WHAT YOU SHOULD DO:
Reproduce all of the material, keeping each line intact.

ENTRIES PROVIDED:

-.-.-

(** ** What every operation keeps *)

Section Respects.
Variable R : world -> world -> Prop.
Hypothesis R_refl : forall w, R w w.
Hypothesis R_trans : forall a b c, R a b -> R b c -> R a c.
Hypothesis R_emit : forall ev w, plain_event ev -> R w (log ev w).
Hypothesis R_ingestor_model : respects R Ingestor._get_model.
Hypothesis R_retriever_model : respects R Retriever._get_model.
Hypothesis R_client : forall E, respects R (Generator._get_client E).
Hypothesis R_uuid : forall E, respects R (new_uuid E).
Hypothesis R_ensure_index : forall E, respects R (_ensure_index E).
Hypothesis R_generate :
  forall E c prompt, respects R (Generator.call_generate_content E c prompt).

Lemma respects_ret {A} (a : A) : respects R (ret a).
Proof. intros w. apply R_refl. Qed.

Lemma respects_raise {A} (e : exn) : respects R (@raise A e).
Proof. intros w. apply R_refl. Qed.

Lemma respects_bind {A B} (m : M A) (k : A -> M B) :
  respects R m -> (forall a, respects R (k a)) -> respects R (bind m k).
Proof.
  intros Hm Hk w. unfold bind. specialize (Hm w).
  destruct (m w) as [[a|e|] w']; simpl in *; try done.
  eapply R_trans; [exact Hm | apply Hk].
Qed.

Lemma respects_emit (ev : event) : plain_event ev -> respects R (emit ev).
Proof. intros Hev w. by apply R_emit. Qed.

Lemma respects_prepare_vectors (E : env) (embeddings : list (list float))
    (filename : string) (chunks : list chunk) :
  forall i vectors, respects R (prepare_vectors E embeddings filename i chunks vectors).
Proof.
  induction chunks as [|c rest IH]; intros i vectors; simpl; [apply respects_ret|].
  apply respects_bind; [apply R_uuid | intros id].
  destruct (embeddings !! i); [apply IH | apply respects_raise].
Qed.

Lemma respects_upsert_loop (vectors : list vector_record) (starts : list Z) :
  respects R (upsert_loop vectors starts).
Proof.
  induction starts as [|start rest IH]; simpl; [apply respects_ret|].
  apply respects_bind; [by apply respects_emit | done].
Qed.

Lemma respects_ingest_pdf (E : env) (fuel : nat) (pdf_path filename : string) :
  respects R (ingest_pdf E fuel pdf_path filename).
Proof.
  unfold ingest_pdf, extract_text_from_pdf, model_encode.
  apply respects_bind;
    [apply respects_bind; [by apply respects_emit | intros; apply respects_ret]|].
  intros [|p0 pages]; [apply respects_ret|].
  destruct (chunk_text _ _ _ _) as [[|c0 chunks]|];
    [apply respects_ret | | intros w; apply R_refl].
  apply respects_bind; [apply R_ingestor_model | intros model].
  apply respects_bind;
    [apply respects_bind; [by apply respects_emit | intros; apply respects_ret]|].
  intros embeddings.
  apply respects_bind; [apply respects_prepare_vectors | intros vectors].
  apply respects_bind; [apply R_ensure_index | intros _].
  apply respects_bind; [by apply respects_emit | intros _].
  apply respects_bind; [apply respects_upsert_loop | intros _; apply respects_ret].
Qed.

Lemma respects_format_results (results : list (gmap string pyval)) :
  forall chunks, respects R (Retriever.format_results results chunks).
Proof.
  induction results as [|item rest IH]; intros chunks; simpl; [apply respects_ret|].
  apply respects_bind; [|intros; apply IH].
  unfold Retriever.item_meta. case_match; apply respects_ret || apply respects_raise.
Qed.

Lemma respects_retrieve (E : env) (question : string) (top_k : Z) :
  respects R (Retriever.retrieve E question top_k).
Proof.
  unfold Retriever.retrieve.
  apply respects_bind; [apply R_retriever_model | intros model].
  repeat (apply respects_bind; [by apply respects_emit | intros _]).
  apply respects_format_results.
Qed.

Lemma respects_retry_loop (E : env) (c : nat) (prompt : string) (max_retries : Z)
    (attempts : list Z) :
  respects R (Generator.retry_loop E c prompt max_retries attempts).
Proof.
  induction attempts as [|attempt rest IH]; simpl; [apply respects_ret|].
  apply respects_bind; [apply R_generate | intros [text|msg]]; [apply respects_ret|].
  destruct (_ && _); [|apply respects_raise].
  apply respects_bind; [by apply respects_emit | done].
Qed.

Lemma respects_generate_answer (E : env) (question : string)
    (chunks : list (gmap string pyval)) :
  respects R (Generator.generate_answer E question chunks).
Proof.
  unfold Generator.generate_answer.
  apply respects_bind; [apply R_client | intros client].
  apply respects_bind; [by apply respects_emit | intros _].
  apply respects_retry_loop.
Qed.

Lemma respects_ask (E : env) (question : string) :
  respects R (Pipeline.ask E question).
Proof.
  unfold Pipeline.ask.
  apply respects_bind; [apply respects_retrieve | intros sources].
  apply respects_bind; [apply respects_generate_answer | intros; apply respects_ret].
Qed.

End Respects.

Lemma extends_refl (w : world) : extends w w.
Proof. unfold extends. repeat split; done. Qed.

Lemma extends_trans (a b c : world) : extends a b -> extends b c -> extends a c.
Proof.
  unfold extends.
  intros (T1 & I1 & R1 & C1 & N1 & U1 & K1 & L1) (T2 & I2 & R2 & C2 & N2 & U2 & K2 & L2).
  split; [by etrans|]. repeat split; auto; lia.
Qed.

Lemma extends_log (ev : event) (w : world) : extends w (log ev w).
Proof.
  unfold extends, log. simpl. split; [by apply prefix_app_r|]. repeat split; done.
Qed.

Lemma extends_step (w w' : world) (evs : list event) :
  trace w' = trace w ++ evs ->
  (forall m, ingestor_model w = Some m -> ingestor_model w' = Some m) ->
  (forall m, retriever_model w = Some m -> retriever_model w' = Some m) ->
  (forall c, generator_client w = Some c -> generator_client w' = Some c) ->
  (next_obj w <= next_obj w')%nat -> (uuid_calls w <= uuid_calls w')%nat ->
  (create_calls w <= create_calls w')%nat -> (llm_calls w <= llm_calls w')%nat ->
  extends w w'.
Proof.
  intros Ht. unfold extends. rewrite Ht. intros. split; [by apply prefix_app_r|].
  repeat split; done.
Qed.

Lemma extends_ingestor_model : respects extends Ingestor._get_model.
Proof.
  intros w. unfold Ingestor._get_model.
  destruct (ingestor_model w) eqn:Hm; [apply extends_refl|].
  apply (extends_step _ _ [EvLoadModel (next_obj w)]); simpl; auto; congruence.
Qed.

Lemma extends_retriever_model : respects extends Retriever._get_model.
Proof.
  intros w. unfold Retriever._get_model.
  destruct (retriever_model w) eqn:Hm; [apply extends_refl|].
  apply (extends_step _ _ [EvLoadModel (next_obj w)]); simpl; auto; congruence.
Qed.

Lemma extends_client (E : env) : respects extends (Generator._get_client E).
Proof.
  intros w. unfold Generator._get_client.
  destruct (generator_client w) eqn:Hm; [apply extends_refl|].
  destruct (Generator.key_rejected _); [apply extends_refl|].
  eapply (extends_step _ _ [_]); simpl; auto; congruence.
Qed.

Lemma extends_uuid (E : env) : respects extends (new_uuid E).
Proof. intros w. apply (extends_step _ _ []); simpl; auto. by rewrite app_nil_r. Qed.

Lemma extends_ensure_index (E : env) : respects extends (_ensure_index E).
Proof.
  intros w. unfold _ensure_index.
  repeat case_match; apply (extends_step _ _ [EvCreateIndex]); simpl; auto.
Qed.

Lemma extends_generate (E : env) (c : nat) (prompt : string) :
  respects extends (Generator.call_generate_content E c prompt).
Proof. intros w. apply (extends_step _ _ [EvGenerate c prompt]); simpl; auto. Qed.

-.-.-

REPLY TO THE EXERCISE:
(** ** What every operation keeps *)

Section Respects.
Variable R : world -> world -> Prop.
Hypothesis R_refl : forall w, R w w.
Hypothesis R_trans : forall a b c, R a b -> R b c -> R a c.
Hypothesis R_emit : forall ev w, plain_event ev -> R w (log ev w).
Hypothesis R_ingestor_model : respects R Ingestor._get_model.
Hypothesis R_retriever_model : respects R Retriever._get_model.
Hypothesis R_client : forall E, respects R (Generator._get_client E).
Hypothesis R_uuid : forall E, respects R (new_uuid E).
Hypothesis R_ensure_index : forall E, respects R (_ensure_index E).
Hypothesis R_generate :
  forall E c prompt, respects R (Generator.call_generate_content E c prompt).

Lemma respects_ret {A} (a : A) : respects R (ret a).
Proof. intros w. apply R_refl. Qed.

Lemma respects_raise {A} (e : exn) : respects R (@raise A e).
Proof. intros w. apply R_refl. Qed.

Lemma respects_bind {A B} (m : M A) (k : A -> M B) :
  respects R m -> (forall a, respects R (k a)) -> respects R (bind m k).
Proof.
  intros Hm Hk w. unfold bind. specialize (Hm w).
  destruct (m w) as [[a|e|] w']; simpl in *; try done.
  eapply R_trans; [exact Hm | apply Hk].
Qed.

Lemma respects_emit (ev : event) : plain_event ev -> respects R (emit ev).
Proof. intros Hev w. by apply R_emit. Qed.

Lemma respects_prepare_vectors (E : env) (embeddings : list (list float))
    (filename : string) (chunks : list chunk) :
  forall i vectors, respects R (prepare_vectors E embeddings filename i chunks vectors).
Proof.
  induction chunks as [|c rest IH]; intros i vectors; simpl; [apply respects_ret|].
  apply respects_bind; [apply R_uuid | intros id].
  destruct (embeddings !! i); [apply IH | apply respects_raise].
Qed.

Lemma respects_upsert_loop (vectors : list vector_record) (starts : list Z) :
  respects R (upsert_loop vectors starts).
Proof.
  induction starts as [|start rest IH]; simpl; [apply respects_ret|].
  apply respects_bind; [by apply respects_emit | done].
Qed.

Lemma respects_ingest_pdf (E : env) (fuel : nat) (pdf_path filename : string) :
  respects R (ingest_pdf E fuel pdf_path filename).
Proof.
  unfold ingest_pdf, extract_text_from_pdf, model_encode.
  apply respects_bind;
    [apply respects_bind; [by apply respects_emit | intros; apply respects_ret]|].
  intros [|p0 pages]; [apply respects_ret|].
  destruct (chunk_text _ _ _ _) as [[|c0 chunks]|];
    [apply respects_ret | | intros w; apply R_refl].
  apply respects_bind; [apply R_ingestor_model | intros model].
  apply respects_bind;
    [apply respects_bind; [by apply respects_emit | intros; apply respects_ret]|].
  intros embeddings.
  apply respects_bind; [apply respects_prepare_vectors | intros vectors].
  apply respects_bind; [apply R_ensure_index | intros _].
  apply respects_bind; [by apply respects_emit | intros _].
  apply respects_bind; [apply respects_upsert_loop | intros _; apply respects_ret].
Qed.

Lemma respects_format_results (results : list (gmap string pyval)) :
  forall chunks, respects R (Retriever.format_results results chunks).
Proof.
  induction results as [|item rest IH]; intros chunks; simpl; [apply respects_ret|].
  apply respects_bind; [|intros; apply IH].
  unfold Retriever.item_meta. case_match; apply respects_ret || apply respects_raise.
Qed.

Lemma respects_retrieve (E : env) (question : string) (top_k : Z) :
  respects R (Retriever.retrieve E question top_k).
Proof.
  unfold Retriever.retrieve.
  apply respects_bind; [apply R_retriever_model | intros model].
  repeat (apply respects_bind; [by apply respects_emit | intros _]).
  apply respects_format_results.
Qed.

Lemma respects_retry_loop (E : env) (c : nat) (prompt : string) (max_retries : Z)
    (attempts : list Z) :
  respects R (Generator.retry_loop E c prompt max_retries attempts).
Proof.
  induction attempts as [|attempt rest IH]; simpl; [apply respects_ret|].
  apply respects_bind; [apply R_generate | intros [text|msg]]; [apply respects_ret|].
  destruct (_ && _); [|apply respects_raise].
  apply respects_bind; [by apply respects_emit | done].
Qed.

Lemma respects_generate_answer (E : env) (question : string)
    (chunks : list (gmap string pyval)) :
  respects R (Generator.generate_answer E question chunks).
Proof.
  unfold Generator.generate_answer.
  apply respects_bind; [apply R_client | intros client].
  apply respects_bind; [by apply respects_emit | intros _].
  apply respects_retry_loop.
Qed.

Lemma respects_ask (E : env) (question : string) :
  respects R (Pipeline.ask E question).
Proof.
  unfold Pipeline.ask.
  apply respects_bind; [apply respects_retrieve | intros sources].
  apply respects_bind; [apply respects_generate_answer | intros; apply respects_ret].
Qed.

End Respects.

Lemma extends_refl (w : world) : extends w w.
Proof. unfold extends. repeat split; done. Qed.

Lemma extends_trans (a b c : world) : extends a b -> extends b c -> extends a c.
Proof.
  unfold extends.
  intros (T1 & I1 & R1 & C1 & N1 & U1 & K1 & L1) (T2 & I2 & R2 & C2 & N2 & U2 & K2 & L2).
  split; [by etrans|]. repeat split; auto; lia.
Qed.

Lemma extends_log (ev : event) (w : world) : extends w (log ev w).
Proof.
  unfold extends, log. simpl. split; [by apply prefix_app_r|]. repeat split; done.
Qed.

Lemma extends_step (w w' : world) (evs : list event) :
  trace w' = trace w ++ evs ->
  (forall m, ingestor_model w = Some m -> ingestor_model w' = Some m) ->
  (forall m, retriever_model w = Some m -> retriever_model w' = Some m) ->
  (forall c, generator_client w = Some c -> generator_client w' = Some c) ->
  (next_obj w <= next_obj w')%nat -> (uuid_calls w <= uuid_calls w')%nat ->
  (create_calls w <= create_calls w')%nat -> (llm_calls w <= llm_calls w')%nat ->
  extends w w'.
Proof.
  intros Ht. unfold extends. rewrite Ht. intros. split; [by apply prefix_app_r|].
  repeat split; done.
Qed.

Lemma extends_ingestor_model : respects extends Ingestor._get_model.
Proof.
  intros w. unfold Ingestor._get_model.
  destruct (ingestor_model w) eqn:Hm; [apply extends_refl|].
  apply (extends_step _ _ [EvLoadModel (next_obj w)]); simpl; auto; congruence.
Qed.

Lemma extends_retriever_model : respects extends Retriever._get_model.
Proof.
  intros w. unfold Retriever._get_model.
  destruct (retriever_model w) eqn:Hm; [apply extends_refl|].
  apply (extends_step _ _ [EvLoadModel (next_obj w)]); simpl; auto; congruence.
Qed.

Lemma extends_client (E : env) : respects extends (Generator._get_client E).
Proof.
  intros w. unfold Generator._get_client.
  destruct (generator_client w) eqn:Hm; [apply extends_refl|].
  destruct (Generator.key_rejected _); [apply extends_refl|].
  eapply (extends_step _ _ [_]); simpl; auto; congruence.
Qed.

Lemma extends_uuid (E : env) : respects extends (new_uuid E).
Proof. intros w. apply (extends_step _ _ []); simpl; auto. by rewrite app_nil_r. Qed.

Lemma extends_ensure_index (E : env) : respects extends (_ensure_index E).
Proof.
  intros w. unfold _ensure_index.
  repeat case_match; apply (extends_step _ _ [EvCreateIndex]); simpl; auto.
Qed.

Lemma extends_generate (E : env) (c : nat) (prompt : string) :
  respects extends (Generator.call_generate_content E c prompt).
Proof. intros w. apply (extends_step _ _ [EvGenerate c prompt]); simpl; auto. Qed.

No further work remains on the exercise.